O sujeito lírico se declara filha desse lugar raso (“que só tem superfície”) e revela a respeito de lá um sentimento dúbio. É parte de toda essa
“magreza”, mas, ao mesmo tempo, a repudia. Não sei se repúdio é a palavra exata, uma vez que aí deve haver uma complexa mistura de emoções.
De todo modo, creio que há, sim, algum repúdio. Afinal, a pessoa se sente “nua e
estreita” como uma rua de comércio na cidade magra. Uma via estreita, e não uma
praça, um parque, um jardim. “Rua de Comércio”, o poema de Vera Lúcia, saiu originalmente no livro Geografie d'Ombra/Geografias de Sombra,
de 1989, publicado na Itália, onde vive a autora.
Ruy Proença
poesia.net n. 343 (2015)
Até aqui, a cidade foi vista como referência histórica e sentimental. Agora, nos três últimos poemas, os habitantes é que dão notícia do centro urbano,
sua (des)organização, seu caos. No poema “Motoboy”, de Ruy Proença, surge um personagem-símbolo dos brasis atuais. Símbolo do desemprego,
das desigualdades sociais e também do cinismo neoliberal, que propaga a ideia de que esses trabalhadores são “livres” — “sem horário e sem patrão”.

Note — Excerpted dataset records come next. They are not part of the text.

(* ===== verification/ProjectorInvariant.v ===== *)
(** What holds of every projection that events lead to: effects whose lease, delivery and fencing
    history agree with their status, inputs that are pending in one place only, and receipts
    that are unique. *)

From Stdlib Require Import ZArith Lia String.
From stdpp Require Import base tactics list strings option gmap relations.
From S2P Require Import Prelude JsString JsDate Json SettlementPolicy ContractBase PlanContract.
From S2P Require Import Envelope WorkOrderState WorkOrderFacts WorkOrderEffects Outbox Lifecycle.
From S2P Require Import ProjectorBase Projection ProjectorInput ProjectorWorkOrder.
From S2P Require Import ProjectorBranch ProjectorOutbox ProjectorDelivery.
From S2P Require Import Projector ProjectorSpec ProjectorRefine ProjectorStep.

(** ** Effects *)

(** A lease is held exactly while an effect is claimed or being sent, and it is the last one. *)
Definition lease_ok (x : Effect) : Prop :=
  if among [FsClaimed; FsSending] (fx_status x)
  then ∃ l, fx_lease x = Some l ∧ ls_generation l = fx_lease_generation x
    ∧ fx_last_lease_id x = Some (ls_lease_id l)
    ∧ (fx_v2 x = true → last (fx_fencing_history x) = Some (lease_token l))
  else fx_lease x = None.

(** The delivery is the outcome the status names. *)
Definition delivery_ok (x : Effect) : Prop :=
  match fx_status x with
  | FsDelivered | FsNotSent | FsDeliveryUnknown =>
      ed_classification <$> fx_delivery x = Some (settled_classification (fx_status x))
  | _ => fx_delivery x = None
  end.

(** The tokens of the leases were issued with generations 1, 2, 3, ... *)
Definition fencing_ok (x : Effect) : Prop :=
  (0 <= fx_lease_generation x)%Z ∧
  (fx_v2 x = true →
    Z.of_nat (length (fx_fencing_history x)) = fx_lease_generation x
    ∧ ∀ i t, fx_fencing_history x !! i = Some t → ft_generation t = (Z.of_nat i + 1)%Z).

Record effect_ok (x : Effect) : Prop := {
  effect_lease : lease_ok x;
  effect_delivery : delivery_ok x;
  effect_fencing : fencing_ok x;
}.

Lemma new_effect_ok now x : new_pending_effect now x → effect_ok x.
Proof. intros (v2 & identity & ->). by repeat split. Qed.

Lemma claim_fencing_ok x l :
  fencing_ok x → ls_generation l = (fx_lease_generation x + 1)%Z → fencing_ok (claim_fields l x).
Proof.
  intros [Hg Hf] Hl. split; simpl; [lia|]. intros Hv. rewrite Hv. destruct (Hf Hv) as [Hlen Hi].
  split; [rewrite length_app; simpl; lia|].
  intros i t [Ht|[Hge Ht]]%lookup_app_Some; [by apply Hi|].
  apply list_lookup_singleton_Some in Ht as [Hz <-]. simpl. lia.
Qed.

(** The protocol of an effect keeps its lease, delivery and history in agreement. *)
Lemma effect_step_ok now x y : effect_ok x → effect_step now x y → effect_ok y.
Proof.
  intros [Hl Hd Hf] Hs. unfold lease_ok, delivery_ok in *.
  destruct Hs as [x l Hs Hg Hv Ht|x l y Hs Hx Ht Hy|x l l' Hs Hx Htok Ht|x l y reason Hs Hx Ht Hy
    |x l d policy Hs Hx Ht Hc Hr|x st d policy Hto Hst Ht Hc Hr|x reason Hs].
  - rewrite Hs in *. split; [| |by apply (claim_fencing_ok (set_fx_status FsClaimed now x))]; simpl.
    + exists l. repeat split; auto. intros Hv2. simpl in *. by rewrite Hv2, last_snoc.
    + done.
  - rewrite Hs in *. simpl in *. destruct Hy as [->|[r ->]]; by split.
  - assert (ls_generation l' = ls_generation l ∧ ls_lease_id l' = ls_lease_id l) as [Hg Hi]
      by (injection Htok; auto).
    rewrite (proj2 (among_true _ _) Hs) in Hl. destruct Hl as (k & Hk & Ha & Hb & Hc).
    assert (k = l) as -> by congruence. split; [|by unfold delivery_ok|done].
    unfold lease_ok. simpl. rewrite (proj2 (among_true _ _) Hs). exists l'.
    rewrite Hg, Hi, Htok. auto.
  - rewrite Hs in *. simpl in *. destruct Hy as [-> | ->]; by split.
  - split; [done| |done]. unfold delivery_ok. simpl. by rewrite Hc.
  - split; [| |done].
    + unfold lease_ok. simpl. by destruct st; set_solver.
    + unfold delivery_ok. simpl. rewrite Hc. by destruct st; set_solver.
  - split; [done| |done]. unfold delivery_ok. simpl.
    by destruct (fx_status x); set_solver.
Qed.

(** ** Sources *)

(** What holds of a projection that events lead to. *)
Record invariant (p : Projection) : Prop := {
  inv_keyed : keyed p;
  inv_effects : ∀ k x, pj_outbox p !! k = Some x → effect_ok x;
  inv_effect_orders : ∀ k x, pj_outbox p !! k = Some x →
    is_Some (pj_work_orders p !! fx_work_order_id x);
  inv_receipt_once : ∀ m n k, is_Some (receipts m p !! k) → is_Some (receipts n p !! k) → m = n;
  inv_receipt_orders : ∀ m k r, receipts m p !! k = Some r →
    is_Some (pj_work_orders p !! rc_work_order_id r);
  inv_pending_fresh : ∀ k w pending m, pj_work_orders p !! k = Some w →
    wo_pending w = Some pending → receipts m p !! pn_source_id pending = None;
  inv_pending_once : ∀ k l w v pw pv,
    pj_work_orders p !! k = Some w → wo_pending w = Some pw →
    pj_work_orders p !! l = Some v → wo_pending v = Some pv →
    pn_source_id pw = pn_source_id pv → k = l;
}.

Lemma invariant_initial : invariant initialBusinessProjectionV1.
Proof.
  split; [apply keyed_initial|..]; simpl; intros *; rewrite ?lookup_empty; try done.
  - destruct m; simpl; rewrite lookup_empty; by intros [].
  - destruct m; simpl; by rewrite lookup_empty.
Qed.

(** Orders are never dropped. *)
Lemma orders_change_dom b m m' k : orders_change b m m' → is_Some (m !! k) → is_Some (m' !! k).
Proof. destruct 1; [done|]. rewrite lookup_insert_is_Some'. auto. Qed.

(** A set of pending inputs with one input more, at the Work Order of the event. *)
Section Insert.
Context (p : Projection) (b : Binding) (Hp : invariant p) (Ha : input_alone p b).
Context (w : WorkOrder) (Hid : wo_id w = bd_work_order_id b).
Context (Hsource : ∀ pending, wo_pending w = Some pending → pn_source_id pending = bd_source_id b).

Lemma insert_pending_fresh k v pending m :
  <[wo_id w := w]> (pj_work_orders p) !! k = Some v → wo_pending v = Some pending →
  receipts m p !! pn_source_id pending = None.
Proof.
  intros [[<- <-]|[_ Hk]]%lookup_insert_Some Hv; [|by eapply inv_pending_fresh].
  rewrite (Hsource _ Hv). apply Ha.
Qed.

(** A pending input from the source of the event belongs to its Work Order. *)
Lemma alone_key k v pending :
  pj_work_orders p !! k = Some v → wo_pending v = Some pending →
  pn_source_id pending = bd_source_id b → k = bd_work_order_id b.
Proof.
  intros Hk Hv Hs. destruct (keyed_orders _ (inv_keyed _ Hp) _ _ Hk) as [<- _].
  by eapply (proj2 Ha).
Qed.

Lemma insert_pending_once k l u v pu pv :
  <[wo_id w := w]> (pj_work_orders p) !! k = Some u → wo_pending u = Some pu →
  <[wo_id w := w]> (pj_work_orders p) !! l = Some v → wo_pending v = Some pv →
  pn_source_id pu = pn_source_id pv → k = l.
Proof.
  intros [[<- <-]|[Hk Hu]]%lookup_insert_Some Hpu [[<- <-]|[Hl Hv]]%lookup_insert_Some Hpv Hs.
  - done.
  - rewrite Hid. symmetry. eapply alone_key; [done..|]. rewrite <- Hs. auto.
  - rewrite Hid. eapply alone_key; [done..|]. rewrite Hs. auto.
  - by eapply (inv_pending_once _ Hp).
Qed.
End Insert.

Lemma input_alone_opened p b e hash q w pending revision :
  keyed p → opened p b e hash q w pending revision → input_alone q b.
Proof.
  intros Hp Hq. pose proof (opened_receipts _ _ _ _ _ _ _ _ Hq) as Hr. split; [done|].
  destruct Hq as [Hw -> _ _ _ _ [_ Ha]]. intros k v pn Hk Hv Hs. simpl in Hk.
  apply lookup_insert_Some in Hk as [[<- <-]|[_ Hk]]; [|by eapply Ha].
  by destruct (keyed_orders _ Hp _ _ Hw).
Qed.

Lemma invariant_opened p b e hash q w pending revision :
  invariant p → opened p b e hash q w pending revision → invariant q.
Proof.
  intros Hp Hq. pose proof (keyed_opened _ _ _ _ _ _ _ _ (inv_keyed _ Hp) Hq) as Hk.
  destruct Hq as [Hw -> Hs _ _ _ Ha].
  destruct (keyed_orders _ (inv_keyed _ Hp) _ _ Hw) as [Hid _].
  split; [done|simpl..].
  - apply (inv_effects _ Hp).
  - intros k x Hx. rewrite lookup_insert_is_Some'. right. by eapply inv_effect_orders.
  - apply (inv_receipt_once _ Hp).
  - intros m k r Hr. rewrite lookup_insert_is_Some'. right. by eapply (inv_receipt_orders _ Hp m).
  - intros k v pn m. eapply (insert_pending_fresh p b Hp Ha (set_wo_pending (Some pending)
      (set_wo_state (set_st_revision revision (wo_state w)) w))). by intros ? [= <-].
  - eapply (insert_pending_once p b Hp Ha); [done|]. by intros ? [= <-].
Qed.

Lemma order_step_pending p w u k v :
  keyed p → pj_work_orders p !! wo_id w = Some w → order_step w u →
  <[wo_id u := u]> (pj_work_orders p) !! k = Some v →
  ∃ v0, pj_work_orders p !! k = Some v0 ∧ wo_pending v = wo_pending v0.
Proof.
  intros Hp Hw Hs [[<- <-]|[_ Hv]]%lookup_insert_Some; [|eauto].
  rewrite (ostep_id _ _ Hs). exists w. split; [done|]. apply (ostep_pending _ _ Hs).
Qed.

Lemma invariant_change p b q :
  invariant p → input_alone p b → is_Some (pj_work_orders p !! bd_work_order_id b) →
  change b p q → invariant q.
Proof.
  intros Hp Ha Hb Hq. pose proof (keyed_change _ _ _ (inv_keyed _ Hp) Hq) as Hk.
  destruct Hq as [Co Cx _ Cr _ _].
  assert (∀ k, is_Some (pj_work_orders p !! k) → is_Some (pj_work_orders q !! k)) as Hdom
    by (intros k; by eapply orders_change_dom).
  split; [done|..].
  - intros k x Hx. destruct Cx as [|y Hn Hy _|l y z Hl _ _ Hs]; [by eapply inv_effects|..];
      apply lookup_insert_Some in Hx as [[<- <-]|[_ Hx]]; try by eapply inv_effects.
    + by eapply new_effect_ok.
    + eapply effect_step_ok; [by eapply inv_effects|done].
  - intros k x Hx. apply Hdom.
    destruct Cx as [|y Hn _ Hy|l y z Hl _ Hy Hs]; [by eapply inv_effect_orders|..];
      apply lookup_insert_Some in Hx as [[<- <-]|[_ Hx]]; try by eapply inv_effect_orders.
    + by rewrite Hy.
    + unfold fx_work_order_id in *. destruct (effect_step_identity _ _ _ Hs) as [_ ->]. by rewrite Hy.
  - intros m n k. rewrite !Cr. apply (inv_receipt_once _ Hp).
  - intros m k r. rewrite Cr. intros Hr. apply Hdom. by eapply (inv_receipt_orders _ Hp m).
  - intros k v pn m Hv Hpn. rewrite Cr.
    destruct Co as [|w u Hw Hs]; [by eapply inv_pending_fresh|].
    apply lookup_insert_Some in Hv as [[<- <-]|[_ Hv]]; [|by eapply inv_pending_fresh].
    rewrite (ostep_pending _ _ Hs) in Hpn. by eapply inv_pending_fresh.
  - destruct Co as [|w u Hw Hs]; [by apply inv_pending_once|].
    destruct (keyed_orders _ (inv_keyed _ Hp) _ _ Hw) as [Hid _]. rewrite <- Hid in Hw.
    pose proof (λ k v, order_step_pending p w u k v (inv_keyed _ Hp) Hw Hs) as Hold.
    intros k l v v' pv pv' Hv Hpv Hv' Hpv'.
    destruct (Hold _ _ Hv) as (v0 & Hv0 & He), (Hold _ _ Hv') as (v0' & Hv0' & He').
    rewrite He in Hpv. rewrite He' in Hpv'. by eapply (inv_pending_once _ Hp).
Qed.

Lemma invariant_received `{Sha256} p b m q w pending r :
  invariant p → received p b m q w pending r → invariant q.
Proof.
  intros Hp Hr. pose proof (keyed_received _ _ _ _ _ _ _ (inv_keyed _ Hp) Hr) as Hk.
  destruct Hr as [Hw Hpn Hs Hwo _ _ Hfresh _ Ho Hrs Hx _ _].
  destruct (keyed_orders _ (inv_keyed _ Hp) _ _ Hw) as [Hid _].
  assert (∀ k v pv, pj_work_orders q !! k = Some v → wo_pending v = Some pv →
    pj_work_orders p !! k = Some v ∧ k ≠ bd_work_order_id b) as Hold.
  { intros k v pv. rewrite Ho. intros [[<- <-]|[Hne Hv]]%lookup_insert_Some Hpv; [done|].
    split; [done|]. congruence. }
  assert (∀ k, is_Some (pj_work_orders p !! k) → is_Some (pj_work_orders q !! k)) as Hdom
    by (intros k; rewrite Ho, lookup_insert_is_Some'; auto).
  split; [done|..].
  - rewrite Hx. apply (inv_effects _ Hp).
  - rewrite Hx. intros k x Hu. apply Hdom. by eapply inv_effect_orders.
  - intros k l id. rewrite !Hrs.
    destruct (decide (id = rc_source_id r)) as [->|Hne].
    + repeat case_decide; subst; rewrite ?Hfresh; intros Hu Hu2; try done;
        by (destruct Hu || destruct Hu2).
    + intros Hu Hu2. apply (inv_receipt_once _ Hp k l id);
        [clear Hu2|clear Hu]; case_decide; rewrite ?lookup_insert_ne in * by done; done.
  - intros k id r'. rewrite Hrs. intros Hu. apply Hdom. case_decide.
    + apply lookup_insert_Some in Hu as [[<- <-]|[_ Hu]]; [rewrite Hwo; eauto|].
      by eapply (inv_receipt_orders _ Hp k).
    + by eapply (inv_receipt_orders _ Hp k).
  - intros k v pv l Hv Hpv. destruct (Hold _ _ _ Hv Hpv) as [Hv' Hne]. rewrite Hrs.
    assert (receipts l p !! pn_source_id pv = None) by by eapply inv_pending_fresh.
    case_decide; [|done]. rewrite lookup_insert_ne; [done|]. rewrite Hs. intros Heq.
    by pose proof (inv_pending_once _ Hp _ _ _ _ _ _ Hw Hpn Hv' Hpv Heq).
  - intros k l v v' pv pv' Hv Hpv Hv' Hpv'.
    destruct (Hold _ _ _ Hv Hpv) as [Hu _], (Hold _ _ _ Hv' Hpv') as [Hu2 _].
    by eapply (inv_pending_once _ Hp).
Qed.

Lemma invariant_fresh p b e hash w :
  invariant p → input_alone p b → fresh_order b e hash w → invariant (replaceWorkOrder p w).
Proof.
  intros Hp Ha Hw. pose proof (keyed_fresh _ _ _ _ _ (inv_keyed _ Hp) Hw) as Hk.
  destruct Hw as (?&?&?&?&->&_). split; [done|simpl..].
  - apply (inv_effects _ Hp).
  - intros k y Hy. rewrite lookup_insert_is_Some'. right. by eapply inv_effect_orders.
  - apply (inv_receipt_once _ Hp).
  - intros m k r Hr. rewrite lookup_insert_is_Some'. right. by eapply (inv_receipt_orders _ Hp m).
  - intros k v pn m. eapply (insert_pending_fresh p b Hp Ha (Build_WorkOrder _ _ _)).
    by intros ? [= <-].
  - eapply (insert_pending_once p b Hp Ha (Build_WorkOrder _ _ _)); [done|]. by intros ? [= <-].
Qed.

Lemma invariant_event_step `{Sha256} b e p q : invariant p → event_step b e p q → invariant q.
Proof.
  intros Hp. pose proof (inv_keyed _ Hp) as Hk.
  destruct 1 as [|w hash _ Hn Ha _ Hw|hash q w pn rev v Hq _ _ Hv
    |hash q w pn rev r Hq _ _ _ Hr _|hash q w pn rev m v r receipt Hq _ _ Hr].
  - done.
  - by eapply invariant_fresh.
  - eapply invariant_fresh; [by eapply invariant_opened|by eapply input_alone_opened|done].
  - eapply invariant_change; [by eapply invariant_opened|by eapply input_alone_opened| |done].
    by rewrite (opened_lookup _ _ _ _ _ _ _ _ Hk Hq).
  - eapply invariant_received; [by eapply invariant_opened|done].
Qed.

(** Every step keeps the invariant. *)
Lemma invariant_projected `{Sha256} p q : invariant p → projected p q → invariant q.
Proof.
  intros Hp. destruct 1 as [epoch He| |b e q Hs]; [|done|by eapply invariant_event_step].
  destruct Hp as [[???] ??????]. split; [by split|done..].
Qed.

(** The invariant holds of every projection a run of events leads to. *)
Lemma invariant_events `{Sha256} {evidence : SendEvidence} {hashing : ProjectionHash} l p :
  invariant p → post (project_events p l) invariant.
Proof. apply events_invariant; [by intros q []|by intros; eapply invariant_projected]. Qed.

O motoboy do poema apresenta-se em primeira pessoa. Vende-se como “jovem”, “prestativo”, “expedito” e outros adjetivos de valor muito positivo.
No caso, “procura// superior/ para lhe/ dar ordens/ ambíguas/ o reprimir/ explorar/ humilhar/ castigar”.
Os trabalhadores de entregas destacam-se hoje em todas as cidades de certo porte no país. Conforme pesquisa do Departamento Intersindical de
Estatística e Estudos Socioeconômicos (Dieese), no final de 2020 os motoboys seriam mais de 950 mil nos grandes centros brasileiros.
O poema de Ruy Proença está em seu livro Caçambas (2015), no qual o autor,
paulistano, observa muitas outras situações e personagens de sua gigantesca
cidade.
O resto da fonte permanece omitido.